Stored items
Lemma finite_eq x m e : SFeqb x (S754_finite false m e) = true -> x = S754_finite false m e.
Proof.
  unfold SFeqb, SFcompare. destruct x as [sg|sg| |sg p k].
  1-3: try destruct sg; discriminate.
  destruct sg; [discriminate|].
  destruct (Z.compare_spec k e) as [->| |]; [|by cbn..].
  change (PosDef.Pos.compare_cont Eq p m) with (Pos.compare p m).
  destruct (Pos.compare_spec p m) as [->| |]; [by intros _|by cbn..].
Qed.
Lemma float_one_eq x : (x ==! f32_of_Z 1) = true -> x = f32_of_Z 1.
Proof. apply finite_eq. Qed.
Lemma target_new_eq t device : (t ==! Some (target_new device)) = true -> t = Some (target_new device).
Proof.
  destruct t as [[d b o]|]; [|done]. cbn. unfold peq, DisplayFaceTarget_peq. cbn.
  rewrite !andb_true_iff. intros [[Hd Hb] Ho]. apply N.eqb_eq in Hd as ->.
  apply bool_decide_eq_true in Hb as ->. by apply float_one_eq in Ho as ->.
Qed.

Lemma repair_unchanged device name l z z' :
  repair_surface device name l z = (z', false) -> z' = z.
Proof.
  unfold repair_surface, repair_role, repair_target, repair_blend, repair_layout, repair_name.
  repeat case_match; intros; simplify_eq/=; rewrite ?orb_true_r in *; done.
Qed.
Lemma clear_unchanged device name l z z' :
  clear_surface device name l z = (z', false) -> zone_same z z'.
Proof.
  unfold clear_surface. intros H. injection H as H1 H2. rewrite H2 in H1.
  rewrite !orb_false_iff, !negb_false_iff in H2. destruct H2 as [[[[[Hl Hlay] He] Ht] Hr] Hu].
  assert (Hu' : unnamed (set_enabled true (set_target (Some (target_new device)) Display
                (set_layout l (set_layers [] z)))) = false) by done.
  rewrite Hu' in H1. subst z'. apply target_new_eq in Ht. apply bool_decide_eq_true in Hr.
  destruct (layers z) eqn:El; [|done]. split; [|by apply rtc_once].
  destruct z. cbn in *. by subst.
Qed.

Lemma update_first_same p zs z z' :
  List.find p zs = Some z -> zone_same z z' -> Forall2 zone_same zs (update_first p (fun _ => z') zs).
Proof.
  intros Hf Hz. destruct (find_split _ _ _ Hf) as (l1 & l2 & -> & _ & _ & ->).
  apply Forall2_app; [reflexivity|]. constructor; [done|reflexivity].
Qed.

Lemma commit_structure_coherent id s s' changed m :
  coherent m -> active_scene_id m = Some id -> active_scene m = Some s ->
  (changed = false -> Forall2 zone_same (zones s) (zones s')) ->
  coherent (commit_structure id s' changed m).
Proof.
  intros Hm Hid Ha Hz. unfold commit_structure. destruct changed; [apply coherent_refresh|].
  unfold coherent. cbn [resolved_zones put_scene set_scenes bump_if]. etransitivity; [exact Hm|].
  eapply next_zones_same; [exact Ha|by apply active_scene_put_active|done|by apply Hz].
Qed.

Lemma align_unchanged l custom z : (align_led_zone l custom z).2 = false -> (align_led_zone l custom z).1 = z.
Proof. unfold align_led_zone. by repeat case_match. Qed.
Lemma filter_all' {A} (f : A -> bool) l : (forall x, x ∈ l -> f x = true) -> List.filter f l = l.
Proof.
  induction l as [|x l IH]; intros H; cbn; [done|]. rewrite (H x) by left. f_equal. apply IH.
  intros y Hy. apply H. by right.
Qed.
Lemma map_unchanged {A} (f : A -> A * bool) l :
  (forall x, (f x).2 = false -> (f x).1 = x) -> existsb snd (map f l) = false -> map fst (map f l) = l.
Proof.
  intros Hf. induction l as [|x l IH]; cbn; [done|]. intros [H1 H2]%orb_false_iff.
  by rewrite Hf, IH.
Qed.

(** ** A remap that counts nothing changes nothing *)

Lemma map_zero {A} (f : A -> A * nat) l :
  (forall x, (f x).2 = 0%nat -> (f x).1 = x) -> list_sum (map snd (map f l)) = 0%nat ->
  map fst (map f l) = l.
Proof.
  intros Hf. induction l as [|x l IH]; [done|].
  change (list_sum (map snd (map f (x :: l)))) with ((f x).2 + list_sum (map snd (map f l)))%nat.
  intros H. cbn [map]. rewrite Hf, IH; [done|lia..].
Qed.
Lemma remap_output_zero layout_ids o :
  (remap_output layout_ids o).2 = 0%nat -> (remap_output layout_ids o).1 = o.
Proof. unfold remap_output. by case_match. Qed.
Lemma with_outputs_id l : with_outputs l (layout_zones l) = l.
Proof. by destruct l. Qed.
Lemma remap_zone_zero layout_ids physical z :
  (remap_zone_device_bindings layout_ids physical z).2 = 0%nat ->
  (remap_zone_device_bindings layout_ids physical z).1 = z.
Proof.
  unfold remap_zone_device_bindings. cbv zeta.
  assert (Hz : list_sum (map snd (map (remap_output layout_ids) (layout_zones (layout z)))) = 0%nat ->
    set_layout (with_outputs (layout z) (map fst (map (remap_output layout_ids)
      (layout_zones (layout z))))) z = z).
  { intros H. rewrite (map_zero _ _ (remap_output_zero layout_ids) H).
    by rewrite with_outputs_id, set_layout_id. }
  repeat case_match; cbn [fst snd]; [lia|exact Hz|exact Hz].
Qed.
Lemma collapse_zero s r : (collapse_retargeted_display_zones s r).1 = 0%nat ->
  (collapse_retargeted_display_zones s r).2 = s.
Proof.
  unfold collapse_retargeted_display_zones. case_bool_decide; [done|].
  case_bool_decide as Hs; [done|]. cbn [fst]. intros Hz. by apply map_size_empty_inv in Hz.
Qed.
Lemma remap_scene_zero layout_ids physical s :
  (remap_scene_devices layout_ids physical s).2 = 0%nat ->
  (remap_scene_devices layout_ids physical s).1 = s.
Proof.
  unfold remap_scene_devices. cbv zeta.
  destruct (collapse_retargeted_display_zones _ _) as [c s1] eqn:Ec. cbn [fst snd]. intros H.
  pose proof (collapse_zero (set_zones (map fst (map (remap_zone_device_bindings layout_ids physical)
    (zones s))) s) (retargeted_display_zones (zones s) physical)) as Hc.
  rewrite Ec in Hc. cbn [fst snd] in Hc. rewrite Hc by lia.
  rewrite (map_zero _ _ (remap_zone_zero layout_ids physical)) by lia. rewrite set_zones_id.
  by replace (_ + c)%nat with 0%nat by lia.
Qed.
Lemma list_sum_zero (l : list nat) : list_sum l = 0%nat -> Forall (fun n => n = 0%nat) l.
Proof.
  induction l as [|n l IH]; [constructor|]. change (list_sum (n :: l)) with (n + list_sum l)%nat.
  intros H. constructor; [lia|apply IH; lia].
Qed.
Lemma remap_scenes_zero (f : Scene -> Scene * nat) (ss : gmap SceneId Scene) :
  (forall s, (f s).2 = 0%nat -> (f s).1 = s) -> (remap_scenes f ss).2 = 0%nat -> (remap_scenes f ss).1 = ss.
Proof.
  intros Hf H. cbn in *. apply list_sum_zero in H. rewrite Forall_map, Forall_forall in H.
  apply map_eq. intros id. rewrite lookup_fmap. destruct (ss !! id) as [s|] eqn:Es; [|done]. cbn.
  f_equal. apply Hf, (H (id, s)), elem_of_map_to_list. done.
Qed.
Lemma retain_sublist r claimed zs : retain_defaults r claimed zs `sublist_of` zs.
Proof.
  revert claimed. induction zs as [|z zs IH]; intros claimed; cbn; [constructor|].
  repeat case_match; constructor; apply IH.
Qed.
Lemma sublist_same_length {A} (l1 l2 : list A) :
  l1 `sublist_of` l2 -> length l1 = length l2 -> l1 = l2.
Proof.
  induction 1 as [|x l1 l2 _ IH|x l1 l2 Hs _]; cbn; intros Hl; [done|f_equal; apply IH; lia|].
  apply sublist_length in Hs. lia.
Qed.
Lemma drop_zero zs r : (drop_retargeted_default_duplicates zs r).1 = 0%nat ->
  (drop_retargeted_default_duplicates zs r).2 = zs.
Proof.
  unfold drop_retargeted_default_duplicates. case_bool_decide; [done|]. cbn [fst snd]. cbv zeta.
  set (claimed := list_to_set _). intros Hl. pose proof (retain_sublist r claimed zs) as Hs.
  apply sublist_same_length; [done|]. apply sublist_length in Hs. lia.
Qed.
(* ===== verification/Delivery.v ===== *)
(** * Deliveries and output policies

    What the host and a driver agree on for one frame: [crates/hypercolor-driver-api/src/delivery.rs]
    (attempts, receipts, mailbox frames) and [OutputPolicy] of [backend.rs]. An [Instant]
    is nanoseconds on the caller's clock. An attempt is consumed by the call that settles
    it, which the source enforces by ownership: each call is a function from the attempt
    to its one receipt, and the observer hears of the receipt it returns. *)
From Stdlib Require Import ZArith Lia.
From Stdlib Require Import Floats.SpecFloat.
From stdpp Require Import base list numbers option.
From S2P Require Import Prelude Duration Text PartialEq SpatialTypes DeviceTypes.

#[local] Open Scope Z_scope.

Record DeviceDeliveryId := { queue_generation : Z; delivery_sequence : Z }.
#[export] Instance DeviceDeliveryId_eq_dec : EqDecision DeviceDeliveryId.
Proof. solve_decision. Defined.

Inductive Readiness := Ready | NotReadyUntil (retry_at : Z).
Inductive SkipReason := Unchanged | Deferred (retry_at : Z) | Superseded.
Inductive PeerDisposition := Accepted | Declined.
Inductive IoStage := Admission | Transport.
Inductive DeliveryResult :=
| NotWritten (reason : SkipReason)
| Written (bytes : Z) (peer : option PeerDisposition)
| Failed (stage : IoStage) (error : DeviceError) (transient : bool).

Record Receipt := {
  receipt_id : DeviceDeliveryId;
  receipt_result : DeliveryResult;
  queue_wait : Z;
  transport_latency : Z;
  total_latency : Z;
  settled_at : Z;
}.
Definition into_result (r : Receipt) : result DeviceError unit :=
  match receipt_result r with
  | Failed _ error _ => Err error
  | NotWritten _ | Written _ _ => Ok tt
  end.

(** What a submission tells the submitter. *)
Inductive Submission := Settled (r : Receipt) | Pending.

(** ** Attempts *)

Abbreviation Color := (Z * Z * Z)%type.

Record Tracked := {
  tracked_device : DeviceId;
  tracked_id : DeviceDeliveryId;
  tracked_produced_at : Z;
  frame_bytes : Z;
}.
(** [Tracked::settle]; [clock] is the reading of [Instant::now]. *)
Definition settle (clock : Z) (started_at : option Z) (res : DeliveryResult) (t : Tracked) : Receipt :=
  {| receipt_id := tracked_id t; receipt_result := res;
     queue_wait := saturating_duration_since (default clock started_at) (tracked_produced_at t);
     transport_latency := match started_at with
                          | Some at_ => saturating_duration_since clock at_
                          | None => 0
                          end;
     total_latency := saturating_duration_since clock (tracked_produced_at t);
     settled_at := clock |}.

(** An [Attempt] is its [Tracked]; a [Transmission] also knows when it started. *)
Record Transmission := { transmission : Tracked; started_at : Z }.
Definition start (clock : Z) (t : Tracked) : Transmission :=
  {| transmission := t; started_at := clock |}.
Definition skip (clock : Z) (reason : SkipReason) : Tracked -> Receipt :=
  settle clock None (NotWritten reason).
Definition reject (clock : Z) (error : DeviceError) : Tracked -> Receipt :=
  settle clock None (Failed Admission error false).
Definition reject_transient (clock : Z) (error : DeviceError) : Tracked -> Receipt :=
  settle clock None (Failed Admission error true).

Definition finish (clock : Z) (res : DeliveryResult) (t : Transmission) : Receipt :=
  settle clock (Some (started_at t)) res (transmission t).
Definition written (clock : Z) (t : Transmission) : Receipt :=
  finish clock (Written (frame_bytes (transmission t)) None) t.
Definition written_part (clock bytes : Z) : Transmission -> Receipt := finish clock (Written bytes None).
Definition answered (clock : Z) (peer : PeerDisposition) (t : Transmission) : Receipt :=
  finish clock (Written (frame_bytes (transmission t)) (Some peer)) t.
Definition superseded (clock : Z) : Transmission -> Receipt := finish clock (NotWritten Superseded).
Definition failed (clock : Z) (error : DeviceError) : Transmission -> Receipt :=
  finish clock (Failed Transport error false).
Definition failed_transient (clock : Z) (error : DeviceError) : Transmission -> Receipt :=
  finish clock (Failed Transport error true).

Section uuid.
Context {uuid : UuidCrate}.

Definition tracked_disconnected (t : Tracked) : DeviceError := Disconnected (uuid_text (tracked_device t)).
(** Dropping an attempt or a transmission that nobody settled. *)
Definition drop_attempt (clock : Z) (t : Tracked) : Receipt := reject clock (tracked_disconnected t) t.
Definition drop_transmission (clock : Z) (t : Transmission) : Receipt :=
  failed clock (tracked_disconnected (transmission t)) t.
End uuid.

Record Frame := { frame_colors : list Color; attempt : Tracked }.
Definition Frame_new (device : DeviceId) (id : DeviceDeliveryId) (produced_at : Z) (colors : list Color)
    : Frame :=
  {| frame_colors := colors;
     attempt := {| tracked_device := device; tracked_id := id; tracked_produced_at := produced_at;
                   frame_bytes := Z.min USIZE_MAX (zlen colors * 3) |} |}.
(** A frame outside any queue. *)
Definition Frame_direct (clock : Z) (device : DeviceId) (colors : list Color) : Frame :=
  Frame_new device {| queue_generation := 0; delivery_sequence := 0 |} clock colors.

(** A frame in a latest-value mailbox: whoever claims the attempt first has it. *)
Record MailboxFrame := { mailbox_colors : list Color; mailbox_attempt : option Tracked }.
Definition mailbox_new (f : Frame) : MailboxFrame :=
  {| mailbox_colors := frame_colors f; mailbox_attempt := Some (attempt f) |}.
Definition claim (m : MailboxFrame) : MailboxFrame * option Tracked :=
  ({| mailbox_colors := mailbox_colors m; mailbox_attempt := None |}, mailbox_attempt m).
Definition supersede (clock : Z) (m : MailboxFrame) : MailboxFrame * option Receipt :=
  let '(m, t) := claim m in (m, skip clock Superseded <$> t).
Definition mailbox_reject (clock : Z) (error : DeviceError) (m : MailboxFrame)
    : MailboxFrame * option Receipt :=
  let '(m, t) := claim m in (m, reject clock error <$> t).

(** ** Output policies *)

(** [copies_before_idle] is a [NonZeroU8]. *)
Record OutputPolicy := {
  min_interval : option Z;
  replay_after : option Z;
  copies_before_idle : Z;
}.
Definition unpaced : OutputPolicy :=
  {| min_interval := None; replay_after := None; copies_before_idle := 1 |}.
Definition from_min_interval (interval : Z) : OutputPolicy :=
  {| min_interval := Some interval; replay_after := None; copies_before_idle := 1 |}.
(** [None]: [Duration::from_secs_f64] panics. *)
Definition from_fps (fps : Z) : option OutputPolicy :=
  if fps =? 0 then Some unpaced
  else from_min_interval <$> from_secs_f64 (f64_div (f64_of_Z 1) (f64_of_Z fps)).
Definition with_replay_after (d : Z) (p : OutputPolicy) : OutputPolicy :=
  {| min_interval := min_interval p;
     replay_after := if d =? 0 then None else Some (Z.max d (default 0 (min_interval p)));
     copies_before_idle := copies_before_idle p |}.
Definition with_copies_before_idle (copies : Z) (p : OutputPolicy) : OutputPolicy :=
  {| min_interval := min_interval p; replay_after := replay_after p; copies_before_idle := copies |}.

(** [f64::EPSILON], [1e-3], [f64::floor] of a non-negative number, as an integer. *)
Definition F64_EPSILON : f64 := S754_finite false (2 ^ 52) (-104).
Definition INTERVAL_ROUNDING : f64 := f64_div (f64_of_Z 1) (f64_of_Z 1000).
Definition floor_as_u32 (x : f64) : Z :=
  match x with
  | S754_finite false m e => Z.min U32_MAX (if 0 <=? e then Z.pos m * 2 ^ e else Z.pos m / 2 ^ (- e))
  | S754_infinity false => U32_MAX
  | _ => 0
  end.
Definition display_fps (p : OutputPolicy) : Z :=
  match min_interval p with
  | Some interval =>
      if interval <=? from_secs 1
      then floor_as_u32 (f64_add (f64_div (f64_of_Z 1) (f64_max (as_secs_f64 interval) F64_EPSILON))
                           INTERVAL_ROUNDING)
      else 0
  | None => 0
  end.
Definition as_millis_u64 (d : Z) : Z := Z.min U64_MAX (d / 1000000).
Definition interval_ms (p : OutputPolicy) : option Z := as_millis_u64 <$> min_interval p.
Definition replay_after_ms (p : OutputPolicy) : option Z := as_millis_u64 <$> replay_after p.
Definition default_output_policy : option OutputPolicy := from_fps 60.

(** ** Attempts and policies: what holds of them

    Every way to end an attempt gives the receipt of its own id, with the latencies the
    clocks imply; a rate of frames a second survives the trip through an interval. *)

Definition shown_fps (fps : Z) : option Z := display_fps <$> from_fps fps.
Lemma fps_table : forallb (fun n => bool_decide (shown_fps n = Some n)) (seqZ 0 1001) = true.
Proof. vm_compute. reflexivity. Qed.
(** A policy paced to a whole number of frames a second, up to 1000, shows that
    number again: the interval is a binary float rounded to nanoseconds and back, and the
    rounding never costs a frame. *)
Theorem fps_round_trip fps : 0 <= fps <= 1000 -> display_fps <$> from_fps fps = Some fps.
Proof.
  intros H. pose proof fps_table as Ht. rewrite forallb_forall in Ht.
  specialize (Ht fps). apply bool_decide_eq_true in Ht; [done|].
  apply list_elem_of_In, elem_of_seqZ. lia.
Qed.
Lemma fps_round_trip_witness : 0 <= 60 <= 1000 /\ display_fps <$> from_fps 60 = Some 60.
Proof. split; [lia|]. apply (fps_round_trip 60). lia. Defined.
(** Above that it does not hold for every rate. *)
Lemma fps_rounded_down : display_fps <$> from_fps 1460 = Some 1459.
Proof. vm_compute. reflexivity. Qed.

(** The queue wait and the transport latency make up the whole, when the clock does not
    run backwards. *)
Lemma settle_latencies clock started t res :
  tracked_produced_at t <= started <= clock ->
  let r := settle clock (Some started) res t in
  queue_wait r + transport_latency r = total_latency r.
Proof. unfold settle, saturating_duration_since. cbn. lia. Qed.
(** Whoever claims a mailbox frame first has it; everybody else gets nothing. *)
Lemma claim_once m : (claim (claim m).1).2 = None /\ mailbox_colors (claim m).1 = mailbox_colors m.
Proof. done. Qed.
(* ===== verification/OutputSpec.v ===== *)
(** * The output queue: no frame is forgotten

    On a lane that settles its frames in order, whatever the render loop and the worker
    do in between, the latest frame is on its way, has reached the device, or is offered
    again; a frame the lane declines after a newer receipt can be lost. A failure is
    acknowledged once. *)
From Stdlib Require Import ZArith Lia String.
From Stdlib Require Import Floats.SpecFloat.
From stdpp Require Import base list numbers option.
From S2P Require Import Prelude Duration Text PartialEq SpatialTypes DeviceTypes Delivery OutputMetrics OutputQueue OutputInvariant.

#[local] Open Scope Z_scope.

(** ** Receipts *)

(** A lane settles the frames it does not drop in the order it was offered them: a
    receipt is not older than the last one of its kind. *)
Definition orderly (e : event) (q : OutputQueue) : bool :=
  match e with
  | ESettle r =>
      let m := metrics q in
      let seq := delivery_sequence (receipt_id r) in
      negb (is_current (receipt_id r) m)
      || match receipt_result r with
         | Written _ (Some Declined) => last_undelivered_sequence m <=? seq
         | Written _ _ | NotWritten (Unchanged | Deferred _) => last_handled_sequence m <=? seq
         | NotWritten Superseded => true
         | Failed _ _ _ => last_error_sequence m <=? seq
         end
  | _ => true
  end.
Fixpoint orderly_run (error_text : DeviceError -> text) (es : list event) (q : OutputQueue) : bool :=
  match es with
  | [] => true
  | e :: es =>
      orderly e q && match queue_step error_text e q with
                     | Some q' => orderly_run error_text es q'
                     | None => true
                     end
  end.

(** What a receipt of the current generation does to the marks. *)
Definition marks_after (r : Receipt) (m m' : Metrics) : Prop :=
  let seq := delivery_sequence (receipt_id r) in
  active_generation m' = active_generation m
  /\ seq <= last_terminal_sequence m'
  /\ (last_handled_sequence m' = last_handled_sequence m \/ last_handled_sequence m' = seq)
  /\ (last_error_sequence m' = last_error_sequence m \/ last_error_sequence m' = seq)
  /\ (last_undelivered_sequence m' = last_undelivered_sequence m
      \/ last_undelivered_sequence m' = seq \/ last_undelivered_sequence m' = Z.max (last_undelivered_sequence m) seq).
Lemma settled_stale r m : is_current (receipt_id r) m = false -> settled r m = m.
Proof.
  intros H. unfold settled. destruct (receipt_result r) as [[]|? [[]|]|];
    unfold record_write_declined, record_write_success, record_superseded, record_write_suppressed,
      record_write_error, if_current; by rewrite H.
Qed.
Lemma settled_marks r m : is_current (receipt_id r) m = true -> marks_after r m (settled r m).
Proof.
  intros H. unfold settled, marks_after, last_terminal_sequence. destruct (receipt_result r) as [[]|? [[]|]|];
    unfold record_write_declined, record_write_success, record_superseded, record_write_suppressed,
      record_write_error, if_current; rewrite H; cbn; repeat split; try (case_match; cbn); try lia; auto.
Qed.
(** An orderly receipt moves no mark back. *)
Lemma settled_forward r q :
  orderly (ESettle r) q = true -> last_terminal_sequence (metrics q) <= last_terminal_sequence (settled r (metrics q))
  /\ last_handled_sequence (metrics q) <= last_handled_sequence (settled r (metrics q)).
Proof.
  destruct (is_current (receipt_id r) (metrics q)) eqn:Hc; [|by rewrite settled_stale by done].
  unfold orderly. rewrite Hc. cbn [negb orb].
  unfold settled, last_terminal_sequence. destruct (receipt_result r) as [[]|? [[]|]|];
    unfold record_write_declined, record_write_success, record_superseded, record_write_suppressed,
      record_write_error, if_current; rewrite Hc; cbn; try (case_match; cbn); lia.
Qed.

Lemma elem_of_remove_id id i ids : i ∈ remove_id id ids <-> i <> id /\ i ∈ ids.
Proof.
  unfold remove_id. rewrite elem_of_filter_list, negb_true_iff, bool_decide_eq_false. tauto.
Qed.
Lemma queue_settle_ok r q :
  receipt_id r ∈ outstanding q -> orderly (ESettle r) q = true -> queue_ok q ->
  queue_ok (with_metrics (settled r) (with_outstanding (remove_id (receipt_id r) (outstanding q)) q)).
Proof.
  intros Hin Hor [Hg Hf Hs Ht Hm Ho Hp Hw]. destruct (settled_forward _ _ Hor) as [Hfw _].
  destruct (is_current (receipt_id r) (metrics q)) eqn:Hc.
  - destruct (settled_marks r (metrics q) Hc) as (E1 & E2 & E3 & E4 & E5).
    assert (Hseq : delivery_sequence (receipt_id r) <= top q).
    { apply (Ho _ Hin). apply Z.eqb_eq in Hc. congruence. }
    split; cbn; try done.
    + congruence.
    + unfold top in *. cbn in *. lia.
    + intros id [_ ?]%elem_of_remove_id. by apply Ho.
    + intros p Hp' Hl. assert (Hway : on_its_way q p) by (apply Hw; [done|lia]).
      destruct Hway as [?|[?|[?|?]]]; [by left|by right; left|by right; right; left|].
      do 3 right. cbn. apply elem_of_remove_id. split; [|done]. intros E. rewrite <- E in E2. lia.
  - rewrite settled_stale in Hfw by done. split; cbn; rewrite ?(settled_stale _ _ Hc); try done.
    + intros id [_ ?]%elem_of_remove_id. by apply Ho.
    + intros p Hp' Hl. destruct (Hw p Hp' Hl) as [?|[?|[?|?]]]; [by left|by right; left|by right; right; left|].
      do 3 right. cbn. apply elem_of_remove_id. split; [|done]. intros E.
      rewrite Hp' in Hs. apply Z.eqb_neq in Hc. congruence.
Qed.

[Work task] All lines above from the one containing "do in between, the" to the one containing "receipt is not" must be repeated exactly, both lines included, and no others.

[Problem solution]
    do in between, the latest frame is on its way, has reached the device, or is offered
    again; a frame the lane declines after a newer receipt can be lost. A failure is
    acknowledged once. *)
From Stdlib Require Import ZArith Lia String.
From Stdlib Require Import Floats.SpecFloat.
From stdpp Require Import base list numbers option.
From S2P Require Import Prelude Duration Text PartialEq SpatialTypes DeviceTypes Delivery OutputMetrics OutputQueue OutputInvariant.

#[local] Open Scope Z_scope.

(** ** Receipts *)

(** A lane settles the frames it does not drop in the order it was offered them: a
    receipt is not older than the last one of its kind. *)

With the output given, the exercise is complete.